Many Syrian Americans are pushing for a U.S. Military strike they hope will help opposition forces that have been fighting the Assad regime for more than two years.
A member of the Syrian American Council has been overseas providing humanitarian relief in Syria during the past few months.
"I'm not going to lie to you, we felt, I mean, we were scared," Kenan Rahmani described a few hours after bombs detonated nearby. "When these bombs were going off, we were sort of panicking because they were really close."
Rahmani, 25-year-old Notre Dame law student, and his fellow Syrian American relief workers are in the northwest Syrian city of Kafr Anbel. The bombs exploded just beyond the rooftop of where he was staying.
"Today, there was a 12-year-old child that was murdered by the Assad regime just a few meters away from where we are right now," he said.
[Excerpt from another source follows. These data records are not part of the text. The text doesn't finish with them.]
Lemma spares_mono {A} (p : sprog A) (Q Q' : A -> Prop) : spares id p Q -> (forall a, Q a -> Q' a) -> spares id p Q'.
Proof. intros Hp HQ. eapply wp_mono; [exact Hp|]. intros a ?. apply HQ. Qed.

Lemma spares_pbind {A B} (p : sprog A) (f : A -> sprog B) (Q : A -> Prop) (Q' : B -> Prop) :
  spares id p Q -> (forall a, Q a -> spares id (f a) Q') -> spares id (pbind p f) Q'.
Proof. intros Hp Hf. apply (wp_bind _ _ p). eapply wp_mono; [exact Hp|]. intros a []. apply Hf. Qed.

Lemma spares_bind {A B} (p : sprog A) (f : A -> sprog B) (Q : A -> Prop) (Q' : B -> Prop) :
  spares id p Q -> (forall a, Q a -> spares id (f a) Q') -> spares id (p ≫= f) Q'.
Proof. apply spares_pbind. Qed.

Lemma spares_do {B C} (e : sessE B) (f : B -> sprog C) (Q : C -> Prop) :
  spares_action id B e tt -> (forall b, possible id B e tt b tt -> spares id (f b) Q) -> spares id (act e ≫= f) Q.
Proof. intros Ho Hf. eapply spares_bind; [apply spares_act; [done|]; intros b Hb; exact Hb|done]. Qed.

Lemma spares_attempt {X A B} (p : sprog (result X A)) (k : A -> sprog (result X B)) (Q : A -> Prop) :
  spares id p (fun r => match r with Ok a => Q a | Err _ => True end) -> (forall a, Q a -> spares id (k a) (fun _ => True)) -> spares id (attempt p k) (fun _ => True).
Proof. intros Hp Hk. eapply spares_pbind; [exact Hp|]. intros [a|x] Ha; [by apply Hk|done]. Qed.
Since December, Rahmani has been traveling back and forth from Turkey to areas in Syria controlled by opposition forces. He and other Syrian Americans work with humanitarian relief organizations to provide aid to the Syrian people in areas that lack basic services.
"Has no government utilities, has no garbage collection, has no electricity," Rahmani explained. "The electricity that you see right now lasts for about an hour a day. After that we're on generators all day."
It's difficult work, but the Aug. 21 sarin attack has raised concerns that things could only get worse.
"There is no security in Syria, anywhere in Syria," Rahmani said. "A bomb could land right in front of you at any moment, and it could take your life."
Rahmani is convinced that a U.S. strike could save countless lives.
"What we want is a strike that is so significant that it cripples the Assad regime's Air Force and cripples his ability to use chemical weapons in the future."
That's why he hopes his fellow Americans will urge their representatives in Congress to approve military action in Syria.
"I think it's very important for every American, first of all to understand what is going on in Syria and then to make the decision that their conscience can be okay with."